• RECORDED INFORMATION:
########################################
Lemma pong_short p :
  Z.of_nat (length p) <= 125 -> ws_encode_pong_frame p = chr 138 :: chr (Z.of_nat (length p)) :: p.
Proof.
  intros H. unfold ws_encode_pong_frame. rewrite Nat.min_l by lia. rewrite take_ge by lia.
  change 127 with (Z.ones 7). rewrite Z.land_ones, Z.mod_small by lia. done.
Qed.

Lemma hang_up_outcome cur rest l w :
  in_state cur rest l w -> outcome None rest (l ++ hang_up) Break (ws_proto_close send w).
Proof. intros H. split; [done|]. by apply (hang_up_obs _ _ _ _ H). Qed.

(** A frame of data, a continuation ([cont]) or the first of a message. *)
Lemma data_outcome (cont : bool) c cur rest l w :
  legal c -> in_state cur rest l w ->
  let (n, w') :=
    if cont then
      if negb (frag_active w) then (Break, ws_proto_close send w)
      else ws_fragment send (c_fin c) (set_frag (frag_buf w ++ c_payload c) (frag_opcode w) true w)
    else if frag_active w then (Break, ws_proto_close send w)
    else if c_fin c then (Again, ws_deliver (c_payload c) w)
    else ws_fragment send (c_fin c) (set_frag (c_payload c) (c_op c) true w) in
  let add (m : bytes) :=
    let m := m ++ c_payload c in
    if WS_MAX_MESSAGE <? Z.of_nat (length m) then (hang_up, None)
    else if c_fin c then (given om m, Some None) else ([], Some (Some m)) in
  let (k, e) :=
    if cont then match cur with Some m => add m | None => (hang_up, None) end
    else match cur with Some _ => (hang_up, None) | None => add [] end in
  outcome e rest (l ++ k) n w'.
Proof.
  intros [Hform _] H. pose proof H as (H1 & H2 & H3 & H4 & H5 & H6 & H7 & H8).
  assert (Hf : forall m o, in_state (Some m) rest l (set_frag m o true w)).
  { intros m o. unfold in_state. cbn. split_and!; try done. by intros ? [= ->]. }
  destruct cont, cur as [m|]; rewrite H6; cbn [bool_decide negb]; try (by eapply hang_up_outcome).
  - rewrite (H7 m eq_refl). apply fragment_outcome, Hf.
  - pose proof (fragment_outcome (c_payload c) (c_fin c) rest l _ (Hf (c_payload c) (c_op c))) as F.
    cbn [app]. rewrite (proj2 (Z.ltb_ge _ _)) in * by (by eapply form_bound).
    destruct (c_fin c); [|done]. split; [done|].
    eapply at_logged; [exact H|by apply logged_deliver].
Qed.

Lemma frame_outcome c cur rest l w :
  legal c -> in_state cur rest l w ->
  let (n, w') := ws_frame send (MkFrame (c_fin c) (c_op c) (c_payload c) (length (client_frame c)) true false) w in
  let (k, e) := reassemble1 om oc cur c in
  outcome e rest (l ++ k) n w'.
Proof.
  intros Hl H. pose proof (data_outcome (c_op c =? 0) c cur rest l w Hl H) as D.
  destruct Hl as [_ Hop]. unfold ws_frame, reassemble1. cbn [opcode fin payload].
  rewrite !elem_of_cons, !elem_of_nil in Hop.
  destruct Hop as [[E|[E|[E|[]]]]|[[E|[E|[E|[]]]] [_ Hn]]]; rewrite E in *;
    cbn [Z.eqb Pos.eqb orb] in *; try exact D.
  - split; [done|]. by apply (end_close_obs _ _ _ _ H).
  - split; [done|]. eapply at_logged; [exact H|]. rewrite <- pong_short by lia.
    apply send_raw_up. by destruct H as (_ & ? & _).
  - split; [done|]. by rewrite app_nil_r.
Qed.

(** A buffer that waits: too short for an answer. *)
Definition waits (p : bytes) : Prop :=
  exists f, ws_try_decode_frame p = Some f /\ complete f = false /\ protocol_error f = false.

Lemma stream_outcome fs cur p l w :
  Forall legal fs -> waits p -> in_state cur (concat (map client_frame fs) ++ p) l w ->
  exists n w', run_loop w = Some (n, w') /\
    let (k, e) := reassemble om oc cur fs in
    match e with
    | Some cur' => in_state cur' p (l ++ k) (leave n w')
    | None => live (leave n w') = false /\ obs (log (leave n w')) = l ++ k
    end.
Proof.
  intros Hfs (f0 & Hf0 & Hc0 & He0). revert cur l w. induction Hfs as [|c fs Hleg Hfs IH]; intros cur l w H;
    pose proof H as (H1 & H2 & _ & _ & H5 & _); rewrite run_loop_unfold by done; rewrite H5;
    cbn [map concat app reassemble].
  - rewrite Hf0. cbn [mbind option_bind]. rewrite He0, Hc0. exists Break, w. split; [done|].
    unfold leave. rewrite H2, app_nil_r. exact H.
  - rewrite <- app_assoc, decode_client_frame by done. cbn [mbind option_bind protocol_error complete negb consumed].
    rewrite drop_app_length. set (rest := concat _ ++ p).
    pose proof (frame_outcome c cur rest l (set_buf rest w) Hleg) as F.
    destruct (ws_frame send _ (set_buf rest w)) as [n w1]. destruct (reassemble1 om oc cur c) as [k e].
    assert (Ha : in_state cur rest l (set_buf rest w)) by (destruct H as (?&?&?&?&?&?&?&?); unfold in_state; cbn; split_and!; done).
    specialize (F Ha). destruct e as [cur'|]; cbn [outcome] in F.
    + destruct F as [-> F]. destruct (IH cur' (l ++ k) w1 F) as (n & w' & E & R). exists n, w'. split; [done|].
      destruct (reassemble om oc cur' fs) as [k' [e'|]]; rewrite app_assoc; exact R.
    + destruct F as (Hn & F). exists n, w1. split; [by destruct n|done].
Qed.

End Stream.
End Up.

(** C6: messages over a WebSocket. A socket that is up takes some of the bytes
    of every call of [send]. Then, however the network cuts a sequence of legal
    client frames into chunks, and whatever prefix of a further frame comes
    last, what the server does is what [reassemble] says of the frames alone:
    every message is given to the callback once, whole and in order, with its
    fragments put together and control frames between them answered by the same
    bytes; the frame that breaks the rules or closes ends the connection and
    nothing after it counts. The waiting prefix stays in the buffer. *)
Theorem ws_stream_refines send on_message on_close chunks fs p :
  (forall k q, q <> [] -> 0 < send k q <= Z.of_nat (length q)) ->
  Forall legal fs -> (p = [] \/ exists c q, legal c /\ client_frame c = p ++ q /\ q <> []) ->
  Forall (fun d => d <> []) chunks -> chunks <> [] ->
  concat chunks = concat (map client_frame fs) ++ p ->
  exists w, feed send chunks (accepted on_message on_close) = Some w /\
    let (l, e) := reassemble on_message on_close None fs in
    obs (log w) = l /\
    match e with
    | Some cur => live w = true /\ closed w = false /\ buf w = p /\
        frag_active w = bool_decide (is_Some cur) /\ (forall m, cur = Some m -> frag_buf w = m)
    | None => live w = false
    end.
Proof.
  intros Hs Hfs Hp Hne Hn Hc. rewrite feed_concat by done. set (a := accepted on_message on_close).
  assert (Hd : concat chunks <> []).
  { destruct chunks as [|d ds]; [done|]. apply Forall_cons in Hne as [? _]. by destruct d. }
  rewrite on_ws_data_live by done. rewrite Hc.
  assert (Hw : waits p).
  { destruct Hp as [->|(c & q & Hl & E & Hq)]; [by eexists|]. by apply (decode_prefix c p q). }
  destruct (stream_outcome send Hs on_message on_close fs None p [] (more (concat (map client_frame fs) ++ p) a)
    Hfs Hw) as (n & w & -> & R); [by unfold in_state; cbn|]. cbn [mbind option_bind fst snd].
  eexists. split; [done|]. destruct (reassemble on_message on_close None fs) as [l [cur|]].
  - by destruct R as (? & ? & _ & _ & ? & ? & ? & ?).
  - by destruct R as [? ?].
Qed.

(** Two fragments of a message with a ping between them, cut inside a header. *)
Definition demo_frames : list cframe :=
  let m := (chr 1, chr 2, chr 3, chr 4) in
  [CFrame false 1 L7 m (lit "Hel"); CFrame true 9 L7 m (lit "?"); CFrame true 0 L16 m (lit "lo")].

Lemma ws_stream_refines_witness :
  let s := concat (map client_frame demo_frames) in
  exists w, feed (fun _ q => Z.of_nat (length q)) [take 11 s; drop 11 s] (accepted true false) = Some w /\
    obs (log w) = wire [chr 138; chr 1; "?"%char] ++ [inr (Message (lit "Hello"))].
Proof.
  intros s.
  assert (H1 : forall (k : nat) (q : bytes), q <> [] -> 0 < Z.of_nat (length q) <= Z.of_nat (length q)).
  { intros _ [|c q] Hq; [done|cbn; lia]. }
  assert (H2 : Forall legal demo_frames).
  { apply Forall_cons_2; [|apply Forall_cons_2; [|apply Forall_cons_2; [|apply Forall_nil_2]]];
      (split; [vm_compute; reflexivity|]); cbn [c_op c_fin]; [left; set_solver|right|left; set_solver].
    split; [set_solver|]. split; [done|vm_compute; discriminate]. }
  assert (H3 : Forall (fun d : bytes => d <> []) [take 11 s; drop 11 s])
    by (repeat constructor; vm_compute; discriminate).
  assert (H4 : concat [take 11 s; drop 11 s] = concat (map client_frame demo_frames) ++ [])
    by (vm_compute; reflexivity).
  destruct (ws_stream_refines (fun _ q => Z.of_nat (length q)) true false _ demo_frames [] H1 H2
    (or_introl eq_refl) H3 ltac:(done) H4) as (w & E & L & _).
  exists w. split; [exact E|]. rewrite L. vm_compute. reflexivity.
Defined.

Lemma cut_port_host h port :
  ":"%char ∉ h ->
  port = [] \/ (exists ds, port = ":"%char :: ds /\ Forall (fun c => isdigit c = true) ds) ->
  cut_port (h ++ port) = h.
Proof.
  intros Hh Hp. unfold cut_port.
  assert (N : forall s, ":"%char ∉ s -> Forall (fun d => is_c ":" d = false) s).
  { intros s Hs. apply Forall_forall. intros d Hd. apply is_c_false. by intros ->. }
  destruct Hp as [->|(ds & -> & Hds)].
  - rewrite app_nil_r. by rewrite (proj2 (rfind_if_None _ _) (N h Hh)).
  - rewrite rfind_if_app_r; [by rewrite take_app_length|done|]. apply N. intros Hd.
    rewrite Forall_forall in Hds. by apply Hds in Hd.
Qed.

Lemma cut_slash_none h : "/"%char ∉ h -> cut_slash h = h.
Proof.
  intros H. unfold cut_slash. rewrite (proj2 (find_if_None _ _)); [done|].
  apply Forall_forall. intros d Hd. apply is_c_false. by intros ->.
Qed.

Lemma after_scheme_host scheme s :
  ":"%char ∉ scheme -> after_scheme (scheme ++ lit "://" ++ s) = s.
Proof.
  intros H. unfold after_scheme. set (t := lit "://").
  assert (E : find_str t (scheme ++ t ++ s) = Some (length scheme)).
  { induction scheme as [|c scheme IH]; [cbn; by destruct s|].
    apply not_elem_of_cons in H as [Hc H]. cbn [app find_str].
    destruct (starts_with t (c :: scheme ++ t ++ s)) eqn:E.
    - apply starts_with_spec in E as [r E]. injection E as -> _. done.
    - by rewrite (IH H). }
  rewrite E, app_assoc. replace (length scheme + 3)%nat with (length (scheme ++ t)) by (rewrite length_app; done).
  apply drop_app_length.
Qed.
########################################
• TASK: When you reach the line in the material above that holds "- split; [done|]. by rewrite app_nil_r.", begin reproducing lines exactly, and stop after the line that holds "specialize (F Ha).".

• TASK RESULT:
  - split; [done|]. by rewrite app_nil_r.
Qed.

(** A buffer that waits: too short for an answer. *)
Definition waits (p : bytes) : Prop :=
  exists f, ws_try_decode_frame p = Some f /\ complete f = false /\ protocol_error f = false.

Lemma stream_outcome fs cur p l w :
  Forall legal fs -> waits p -> in_state cur (concat (map client_frame fs) ++ p) l w ->
  exists n w', run_loop w = Some (n, w') /\
    let (k, e) := reassemble om oc cur fs in
    match e with
    | Some cur' => in_state cur' p (l ++ k) (leave n w')
    | None => live (leave n w') = false /\ obs (log (leave n w')) = l ++ k
    end.
Proof.
  intros Hfs (f0 & Hf0 & Hc0 & He0). revert cur l w. induction Hfs as [|c fs Hleg Hfs IH]; intros cur l w H;
    pose proof H as (H1 & H2 & _ & _ & H5 & _); rewrite run_loop_unfold by done; rewrite H5;
    cbn [map concat app reassemble].
  - rewrite Hf0. cbn [mbind option_bind]. rewrite He0, Hc0. exists Break, w. split; [done|].
    unfold leave. rewrite H2, app_nil_r. exact H.
  - rewrite <- app_assoc, decode_client_frame by done. cbn [mbind option_bind protocol_error complete negb consumed].
    rewrite drop_app_length. set (rest := concat _ ++ p).
    pose proof (frame_outcome c cur rest l (set_buf rest w) Hleg) as F.
    destruct (ws_frame send _ (set_buf rest w)) as [n w1]. destruct (reassemble1 om oc cur c) as [k e].
    assert (Ha : in_state cur rest l (set_buf rest w)) by (destruct H as (?&?&?&?&?&?&?&?); unfold in_state; cbn; split_and!; done).
    specialize (F Ha). destruct e as [cur'|]; cbn [outcome] in F.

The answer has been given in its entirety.